WHAT IS BEING ASKED: Tally the lines below that contain the word "induction". Only the total should be given.

Stored data:
[Start of section]
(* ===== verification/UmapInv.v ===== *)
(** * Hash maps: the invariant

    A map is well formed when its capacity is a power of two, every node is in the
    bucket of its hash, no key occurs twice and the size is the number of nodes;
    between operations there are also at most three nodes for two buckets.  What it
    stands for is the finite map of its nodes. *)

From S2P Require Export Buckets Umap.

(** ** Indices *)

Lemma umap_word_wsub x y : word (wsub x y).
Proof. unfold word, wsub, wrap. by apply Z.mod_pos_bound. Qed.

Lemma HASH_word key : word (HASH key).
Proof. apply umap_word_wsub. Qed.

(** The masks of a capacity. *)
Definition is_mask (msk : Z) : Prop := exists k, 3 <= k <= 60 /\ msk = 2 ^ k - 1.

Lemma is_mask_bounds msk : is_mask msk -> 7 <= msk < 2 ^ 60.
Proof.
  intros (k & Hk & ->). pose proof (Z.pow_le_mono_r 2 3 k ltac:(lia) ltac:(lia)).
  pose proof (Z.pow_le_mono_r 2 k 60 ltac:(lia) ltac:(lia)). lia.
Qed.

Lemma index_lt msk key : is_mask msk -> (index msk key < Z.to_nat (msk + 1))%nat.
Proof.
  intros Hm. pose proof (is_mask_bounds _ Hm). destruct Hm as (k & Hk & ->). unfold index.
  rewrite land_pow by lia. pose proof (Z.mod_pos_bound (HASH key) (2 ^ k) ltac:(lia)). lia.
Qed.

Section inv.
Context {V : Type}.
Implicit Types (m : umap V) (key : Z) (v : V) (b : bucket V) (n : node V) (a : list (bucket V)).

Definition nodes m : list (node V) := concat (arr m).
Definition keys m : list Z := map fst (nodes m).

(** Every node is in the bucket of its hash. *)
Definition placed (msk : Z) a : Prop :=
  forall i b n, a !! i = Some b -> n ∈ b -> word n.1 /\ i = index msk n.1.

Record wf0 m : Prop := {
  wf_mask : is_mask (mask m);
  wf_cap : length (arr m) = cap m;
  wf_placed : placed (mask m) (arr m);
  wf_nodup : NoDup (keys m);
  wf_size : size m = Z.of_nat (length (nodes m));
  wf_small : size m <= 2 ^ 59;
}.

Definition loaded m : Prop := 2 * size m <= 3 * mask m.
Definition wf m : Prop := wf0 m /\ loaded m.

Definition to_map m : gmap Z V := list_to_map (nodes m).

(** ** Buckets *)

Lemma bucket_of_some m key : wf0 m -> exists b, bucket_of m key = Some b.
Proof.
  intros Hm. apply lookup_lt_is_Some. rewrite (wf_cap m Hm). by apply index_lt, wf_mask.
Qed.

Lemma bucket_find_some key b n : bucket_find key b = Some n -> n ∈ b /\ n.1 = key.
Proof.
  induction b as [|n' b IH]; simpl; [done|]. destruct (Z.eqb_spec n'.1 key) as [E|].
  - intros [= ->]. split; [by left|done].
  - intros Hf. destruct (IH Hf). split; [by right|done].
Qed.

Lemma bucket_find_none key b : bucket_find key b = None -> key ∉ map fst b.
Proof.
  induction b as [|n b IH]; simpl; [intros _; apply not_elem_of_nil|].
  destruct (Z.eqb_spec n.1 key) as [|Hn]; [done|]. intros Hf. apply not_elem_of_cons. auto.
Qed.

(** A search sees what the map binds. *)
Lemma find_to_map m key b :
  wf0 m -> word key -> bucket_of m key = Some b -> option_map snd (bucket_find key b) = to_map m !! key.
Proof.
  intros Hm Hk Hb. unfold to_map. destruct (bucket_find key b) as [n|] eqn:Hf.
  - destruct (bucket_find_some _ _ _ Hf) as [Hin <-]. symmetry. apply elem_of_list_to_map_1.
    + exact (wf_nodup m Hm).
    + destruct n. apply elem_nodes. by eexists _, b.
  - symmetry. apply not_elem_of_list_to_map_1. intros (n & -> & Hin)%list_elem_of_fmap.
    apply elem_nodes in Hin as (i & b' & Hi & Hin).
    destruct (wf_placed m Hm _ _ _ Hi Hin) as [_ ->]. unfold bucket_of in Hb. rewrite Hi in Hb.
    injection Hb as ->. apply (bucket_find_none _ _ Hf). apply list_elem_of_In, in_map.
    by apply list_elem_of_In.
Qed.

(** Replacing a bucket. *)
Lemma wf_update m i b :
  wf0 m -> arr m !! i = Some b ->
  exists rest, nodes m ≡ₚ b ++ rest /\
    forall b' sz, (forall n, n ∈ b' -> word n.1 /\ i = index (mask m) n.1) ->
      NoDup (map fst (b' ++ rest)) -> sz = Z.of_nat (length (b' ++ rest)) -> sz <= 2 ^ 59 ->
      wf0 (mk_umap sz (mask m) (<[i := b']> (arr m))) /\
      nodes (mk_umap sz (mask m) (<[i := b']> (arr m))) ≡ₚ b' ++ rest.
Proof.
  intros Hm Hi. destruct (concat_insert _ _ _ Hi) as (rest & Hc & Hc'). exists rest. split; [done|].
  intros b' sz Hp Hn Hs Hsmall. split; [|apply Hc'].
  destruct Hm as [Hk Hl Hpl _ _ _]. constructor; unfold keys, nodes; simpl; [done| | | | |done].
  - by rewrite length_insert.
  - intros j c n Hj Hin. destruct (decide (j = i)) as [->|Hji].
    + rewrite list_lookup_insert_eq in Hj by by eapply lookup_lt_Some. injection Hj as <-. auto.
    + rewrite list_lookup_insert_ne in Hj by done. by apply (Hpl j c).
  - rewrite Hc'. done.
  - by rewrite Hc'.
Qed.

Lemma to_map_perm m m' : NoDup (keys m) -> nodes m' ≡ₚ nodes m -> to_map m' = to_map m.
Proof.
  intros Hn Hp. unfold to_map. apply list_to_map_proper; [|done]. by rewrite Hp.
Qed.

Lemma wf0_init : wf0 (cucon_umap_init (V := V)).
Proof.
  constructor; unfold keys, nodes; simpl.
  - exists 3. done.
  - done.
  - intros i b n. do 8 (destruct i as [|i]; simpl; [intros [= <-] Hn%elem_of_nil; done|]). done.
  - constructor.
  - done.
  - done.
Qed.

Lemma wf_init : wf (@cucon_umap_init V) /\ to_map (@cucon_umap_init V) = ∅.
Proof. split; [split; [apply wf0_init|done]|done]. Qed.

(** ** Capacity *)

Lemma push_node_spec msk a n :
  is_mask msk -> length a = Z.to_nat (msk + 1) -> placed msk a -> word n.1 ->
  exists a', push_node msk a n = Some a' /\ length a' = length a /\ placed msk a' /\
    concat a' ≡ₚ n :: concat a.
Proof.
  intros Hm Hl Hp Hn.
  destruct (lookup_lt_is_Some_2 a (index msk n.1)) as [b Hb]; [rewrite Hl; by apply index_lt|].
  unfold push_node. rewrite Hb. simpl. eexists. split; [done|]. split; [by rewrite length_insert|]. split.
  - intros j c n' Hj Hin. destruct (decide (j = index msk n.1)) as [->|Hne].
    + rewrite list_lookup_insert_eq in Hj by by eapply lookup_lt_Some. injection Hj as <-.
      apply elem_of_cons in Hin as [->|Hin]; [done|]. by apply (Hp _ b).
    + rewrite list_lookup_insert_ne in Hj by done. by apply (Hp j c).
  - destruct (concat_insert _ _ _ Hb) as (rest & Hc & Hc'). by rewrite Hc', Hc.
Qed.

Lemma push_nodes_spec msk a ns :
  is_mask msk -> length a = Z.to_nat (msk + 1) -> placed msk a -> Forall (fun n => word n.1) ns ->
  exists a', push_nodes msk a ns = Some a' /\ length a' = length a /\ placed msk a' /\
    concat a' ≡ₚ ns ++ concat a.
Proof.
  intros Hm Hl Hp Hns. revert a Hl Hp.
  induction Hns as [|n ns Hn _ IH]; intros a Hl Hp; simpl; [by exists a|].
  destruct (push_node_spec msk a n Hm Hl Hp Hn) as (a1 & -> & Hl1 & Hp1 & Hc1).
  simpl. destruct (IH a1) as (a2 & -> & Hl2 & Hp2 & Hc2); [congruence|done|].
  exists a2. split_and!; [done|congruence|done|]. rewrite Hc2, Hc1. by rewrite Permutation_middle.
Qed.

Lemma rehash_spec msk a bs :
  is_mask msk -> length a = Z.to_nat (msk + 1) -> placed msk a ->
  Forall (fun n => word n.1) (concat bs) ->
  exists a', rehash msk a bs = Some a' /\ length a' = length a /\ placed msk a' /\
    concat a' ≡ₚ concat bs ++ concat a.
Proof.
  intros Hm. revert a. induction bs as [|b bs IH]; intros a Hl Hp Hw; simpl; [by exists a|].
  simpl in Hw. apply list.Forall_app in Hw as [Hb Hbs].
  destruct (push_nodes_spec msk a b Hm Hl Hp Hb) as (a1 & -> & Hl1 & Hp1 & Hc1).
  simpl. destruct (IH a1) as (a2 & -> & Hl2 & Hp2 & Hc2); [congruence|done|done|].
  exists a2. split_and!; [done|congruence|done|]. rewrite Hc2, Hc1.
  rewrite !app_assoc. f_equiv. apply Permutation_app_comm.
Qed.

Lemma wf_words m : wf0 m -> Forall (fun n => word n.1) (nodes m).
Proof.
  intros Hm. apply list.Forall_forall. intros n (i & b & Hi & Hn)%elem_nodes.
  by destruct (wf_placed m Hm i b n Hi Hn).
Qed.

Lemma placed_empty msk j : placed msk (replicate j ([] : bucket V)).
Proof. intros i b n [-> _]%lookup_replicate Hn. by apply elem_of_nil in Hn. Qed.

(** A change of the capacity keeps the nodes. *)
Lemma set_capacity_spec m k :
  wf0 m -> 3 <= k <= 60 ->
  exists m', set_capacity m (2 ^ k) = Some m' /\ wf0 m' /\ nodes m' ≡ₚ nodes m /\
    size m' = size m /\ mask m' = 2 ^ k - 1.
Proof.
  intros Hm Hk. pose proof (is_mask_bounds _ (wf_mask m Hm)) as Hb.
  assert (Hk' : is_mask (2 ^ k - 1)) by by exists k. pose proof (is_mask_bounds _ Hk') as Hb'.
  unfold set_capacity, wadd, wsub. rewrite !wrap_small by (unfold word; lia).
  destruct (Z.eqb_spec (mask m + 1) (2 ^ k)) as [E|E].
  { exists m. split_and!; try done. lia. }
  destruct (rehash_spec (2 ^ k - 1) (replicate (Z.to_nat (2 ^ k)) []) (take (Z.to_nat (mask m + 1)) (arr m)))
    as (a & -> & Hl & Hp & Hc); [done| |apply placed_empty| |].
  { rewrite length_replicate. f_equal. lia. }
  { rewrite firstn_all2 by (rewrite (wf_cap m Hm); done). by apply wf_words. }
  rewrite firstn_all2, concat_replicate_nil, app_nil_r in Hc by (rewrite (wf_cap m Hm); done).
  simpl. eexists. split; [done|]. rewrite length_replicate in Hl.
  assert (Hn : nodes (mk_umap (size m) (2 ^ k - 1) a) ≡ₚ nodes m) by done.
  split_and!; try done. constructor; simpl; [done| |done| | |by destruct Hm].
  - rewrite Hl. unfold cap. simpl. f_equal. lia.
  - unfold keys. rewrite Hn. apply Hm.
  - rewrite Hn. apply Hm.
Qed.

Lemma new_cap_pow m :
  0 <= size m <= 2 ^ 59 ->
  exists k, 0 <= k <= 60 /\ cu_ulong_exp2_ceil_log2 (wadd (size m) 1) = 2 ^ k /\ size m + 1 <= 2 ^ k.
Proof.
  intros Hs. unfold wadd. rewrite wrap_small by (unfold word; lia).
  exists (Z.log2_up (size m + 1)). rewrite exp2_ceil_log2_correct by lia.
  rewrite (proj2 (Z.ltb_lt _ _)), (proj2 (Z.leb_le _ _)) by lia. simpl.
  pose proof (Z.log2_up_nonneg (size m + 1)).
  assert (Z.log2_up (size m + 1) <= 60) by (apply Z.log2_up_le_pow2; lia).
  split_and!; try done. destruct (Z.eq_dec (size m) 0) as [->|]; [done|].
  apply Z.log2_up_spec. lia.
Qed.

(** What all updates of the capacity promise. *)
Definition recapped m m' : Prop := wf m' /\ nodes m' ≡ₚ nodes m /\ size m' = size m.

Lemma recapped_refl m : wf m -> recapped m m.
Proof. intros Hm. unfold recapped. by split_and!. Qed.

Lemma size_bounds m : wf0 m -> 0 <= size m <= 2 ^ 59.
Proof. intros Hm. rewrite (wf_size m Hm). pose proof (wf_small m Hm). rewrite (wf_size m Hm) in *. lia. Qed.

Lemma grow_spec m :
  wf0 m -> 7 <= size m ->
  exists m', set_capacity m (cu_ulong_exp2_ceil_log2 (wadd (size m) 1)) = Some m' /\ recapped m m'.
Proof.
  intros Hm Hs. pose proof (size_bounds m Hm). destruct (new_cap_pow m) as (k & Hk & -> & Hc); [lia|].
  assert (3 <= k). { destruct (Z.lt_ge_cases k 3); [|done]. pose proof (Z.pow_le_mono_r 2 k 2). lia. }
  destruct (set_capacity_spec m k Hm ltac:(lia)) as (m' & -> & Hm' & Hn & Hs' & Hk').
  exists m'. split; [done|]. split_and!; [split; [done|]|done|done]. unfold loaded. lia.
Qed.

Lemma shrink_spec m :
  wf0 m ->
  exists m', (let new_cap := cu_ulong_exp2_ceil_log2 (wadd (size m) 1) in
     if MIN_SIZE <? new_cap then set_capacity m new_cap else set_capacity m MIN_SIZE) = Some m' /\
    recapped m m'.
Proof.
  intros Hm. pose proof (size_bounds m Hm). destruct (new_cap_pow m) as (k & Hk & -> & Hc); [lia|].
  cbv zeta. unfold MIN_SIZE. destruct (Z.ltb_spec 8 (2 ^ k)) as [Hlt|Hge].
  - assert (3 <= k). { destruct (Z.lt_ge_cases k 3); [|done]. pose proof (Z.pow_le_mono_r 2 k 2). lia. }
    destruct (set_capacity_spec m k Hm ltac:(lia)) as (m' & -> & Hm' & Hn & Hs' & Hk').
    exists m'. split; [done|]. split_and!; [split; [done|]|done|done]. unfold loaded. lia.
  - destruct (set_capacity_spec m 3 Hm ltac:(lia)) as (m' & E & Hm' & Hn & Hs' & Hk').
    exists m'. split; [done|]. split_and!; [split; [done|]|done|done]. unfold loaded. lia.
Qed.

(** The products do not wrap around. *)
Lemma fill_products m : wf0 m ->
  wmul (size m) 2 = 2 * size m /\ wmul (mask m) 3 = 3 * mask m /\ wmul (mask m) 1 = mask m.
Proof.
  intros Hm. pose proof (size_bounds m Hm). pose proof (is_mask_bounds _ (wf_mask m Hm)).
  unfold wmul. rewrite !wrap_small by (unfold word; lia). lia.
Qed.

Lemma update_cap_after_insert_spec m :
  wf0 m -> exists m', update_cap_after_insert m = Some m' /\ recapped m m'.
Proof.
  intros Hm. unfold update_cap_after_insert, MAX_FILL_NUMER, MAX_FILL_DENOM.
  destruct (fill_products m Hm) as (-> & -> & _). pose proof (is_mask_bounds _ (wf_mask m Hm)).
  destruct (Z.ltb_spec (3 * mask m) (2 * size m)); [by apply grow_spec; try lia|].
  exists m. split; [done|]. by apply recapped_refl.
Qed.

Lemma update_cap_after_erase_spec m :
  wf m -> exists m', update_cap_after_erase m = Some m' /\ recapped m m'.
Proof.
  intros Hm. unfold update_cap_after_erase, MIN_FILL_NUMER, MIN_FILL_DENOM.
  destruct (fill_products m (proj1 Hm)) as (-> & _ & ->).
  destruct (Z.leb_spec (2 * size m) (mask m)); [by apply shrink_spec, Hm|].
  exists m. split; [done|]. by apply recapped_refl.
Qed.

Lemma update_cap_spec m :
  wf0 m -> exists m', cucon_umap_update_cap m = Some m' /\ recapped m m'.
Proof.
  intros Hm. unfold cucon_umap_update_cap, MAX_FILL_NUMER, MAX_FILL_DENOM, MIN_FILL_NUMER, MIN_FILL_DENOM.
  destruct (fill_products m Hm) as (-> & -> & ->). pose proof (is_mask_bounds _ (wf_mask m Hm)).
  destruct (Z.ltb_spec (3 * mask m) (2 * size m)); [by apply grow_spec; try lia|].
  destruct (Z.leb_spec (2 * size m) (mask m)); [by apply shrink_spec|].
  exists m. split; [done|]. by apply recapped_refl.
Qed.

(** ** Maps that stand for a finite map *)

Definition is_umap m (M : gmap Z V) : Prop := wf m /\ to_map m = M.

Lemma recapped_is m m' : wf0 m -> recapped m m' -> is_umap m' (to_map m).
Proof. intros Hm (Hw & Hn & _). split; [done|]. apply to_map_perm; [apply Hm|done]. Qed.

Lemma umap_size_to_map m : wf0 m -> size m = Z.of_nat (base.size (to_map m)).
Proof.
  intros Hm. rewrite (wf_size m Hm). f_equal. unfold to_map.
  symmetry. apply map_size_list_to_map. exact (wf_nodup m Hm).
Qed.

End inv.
[End of section]
[Start of section]
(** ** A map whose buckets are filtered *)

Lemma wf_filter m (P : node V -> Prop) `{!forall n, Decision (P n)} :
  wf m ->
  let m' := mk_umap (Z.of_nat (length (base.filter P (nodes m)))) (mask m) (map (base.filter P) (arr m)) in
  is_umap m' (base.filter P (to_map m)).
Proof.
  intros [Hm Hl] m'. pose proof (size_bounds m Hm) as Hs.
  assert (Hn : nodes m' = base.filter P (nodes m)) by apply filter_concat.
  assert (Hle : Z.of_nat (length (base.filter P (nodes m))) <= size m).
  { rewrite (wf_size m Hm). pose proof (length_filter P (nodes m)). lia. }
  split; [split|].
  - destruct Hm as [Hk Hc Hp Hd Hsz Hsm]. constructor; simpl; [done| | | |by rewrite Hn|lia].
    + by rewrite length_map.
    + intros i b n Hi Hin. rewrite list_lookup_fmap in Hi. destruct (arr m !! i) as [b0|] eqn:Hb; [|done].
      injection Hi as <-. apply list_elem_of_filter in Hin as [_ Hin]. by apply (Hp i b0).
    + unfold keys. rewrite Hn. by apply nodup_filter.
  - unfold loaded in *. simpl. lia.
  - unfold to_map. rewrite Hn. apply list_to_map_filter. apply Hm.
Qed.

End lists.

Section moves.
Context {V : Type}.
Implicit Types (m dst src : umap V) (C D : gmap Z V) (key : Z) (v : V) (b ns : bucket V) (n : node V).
[End of section]
[Start of section]
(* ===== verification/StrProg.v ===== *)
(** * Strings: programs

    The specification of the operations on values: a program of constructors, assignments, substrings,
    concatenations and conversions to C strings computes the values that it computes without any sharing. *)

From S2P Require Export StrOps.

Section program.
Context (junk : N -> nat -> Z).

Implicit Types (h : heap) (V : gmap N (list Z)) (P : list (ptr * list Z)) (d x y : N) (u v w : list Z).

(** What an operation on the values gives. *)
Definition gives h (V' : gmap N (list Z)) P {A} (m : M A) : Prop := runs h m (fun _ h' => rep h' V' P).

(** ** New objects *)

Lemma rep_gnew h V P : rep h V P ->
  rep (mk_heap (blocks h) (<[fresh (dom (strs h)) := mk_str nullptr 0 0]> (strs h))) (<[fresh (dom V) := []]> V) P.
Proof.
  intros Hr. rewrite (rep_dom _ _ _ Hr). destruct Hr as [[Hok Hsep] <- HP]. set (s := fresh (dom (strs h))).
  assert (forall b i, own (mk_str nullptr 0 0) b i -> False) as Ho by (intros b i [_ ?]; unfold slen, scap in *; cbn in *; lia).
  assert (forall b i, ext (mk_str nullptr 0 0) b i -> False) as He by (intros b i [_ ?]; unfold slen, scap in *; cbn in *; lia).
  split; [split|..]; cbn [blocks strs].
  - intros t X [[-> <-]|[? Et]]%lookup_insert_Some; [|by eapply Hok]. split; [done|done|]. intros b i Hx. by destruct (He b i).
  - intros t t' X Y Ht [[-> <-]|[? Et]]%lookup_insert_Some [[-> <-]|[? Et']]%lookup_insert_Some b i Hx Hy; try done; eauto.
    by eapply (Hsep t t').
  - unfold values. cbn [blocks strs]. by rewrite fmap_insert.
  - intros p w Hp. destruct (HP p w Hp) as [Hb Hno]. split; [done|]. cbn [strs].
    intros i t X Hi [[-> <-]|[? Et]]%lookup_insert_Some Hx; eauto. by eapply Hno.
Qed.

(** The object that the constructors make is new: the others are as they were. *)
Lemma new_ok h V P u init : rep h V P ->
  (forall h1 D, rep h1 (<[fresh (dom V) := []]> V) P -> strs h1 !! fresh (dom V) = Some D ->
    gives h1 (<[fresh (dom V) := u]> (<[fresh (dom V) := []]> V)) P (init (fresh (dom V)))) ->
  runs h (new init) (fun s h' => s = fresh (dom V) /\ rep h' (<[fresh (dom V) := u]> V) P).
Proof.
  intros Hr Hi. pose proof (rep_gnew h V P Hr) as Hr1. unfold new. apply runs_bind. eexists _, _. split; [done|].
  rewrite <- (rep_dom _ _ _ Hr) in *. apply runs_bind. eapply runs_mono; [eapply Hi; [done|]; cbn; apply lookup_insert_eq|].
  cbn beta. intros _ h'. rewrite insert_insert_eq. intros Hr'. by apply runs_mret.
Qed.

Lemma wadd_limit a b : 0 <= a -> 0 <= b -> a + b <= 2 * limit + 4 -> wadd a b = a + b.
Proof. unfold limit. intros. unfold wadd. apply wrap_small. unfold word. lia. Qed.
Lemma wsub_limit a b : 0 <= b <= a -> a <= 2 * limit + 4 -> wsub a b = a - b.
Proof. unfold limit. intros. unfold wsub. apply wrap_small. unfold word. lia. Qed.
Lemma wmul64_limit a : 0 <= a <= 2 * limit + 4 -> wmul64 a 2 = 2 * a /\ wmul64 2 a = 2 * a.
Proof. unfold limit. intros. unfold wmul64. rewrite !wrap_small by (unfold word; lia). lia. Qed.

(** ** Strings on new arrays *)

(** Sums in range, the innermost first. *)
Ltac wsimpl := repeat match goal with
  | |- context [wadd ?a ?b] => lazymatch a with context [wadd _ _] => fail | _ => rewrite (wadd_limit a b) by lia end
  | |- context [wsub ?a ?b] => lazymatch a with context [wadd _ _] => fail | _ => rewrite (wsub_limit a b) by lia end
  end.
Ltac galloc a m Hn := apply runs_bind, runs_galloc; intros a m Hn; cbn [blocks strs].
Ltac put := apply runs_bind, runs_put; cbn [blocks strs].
[End of section]
PROBLEM SOLUTION: 4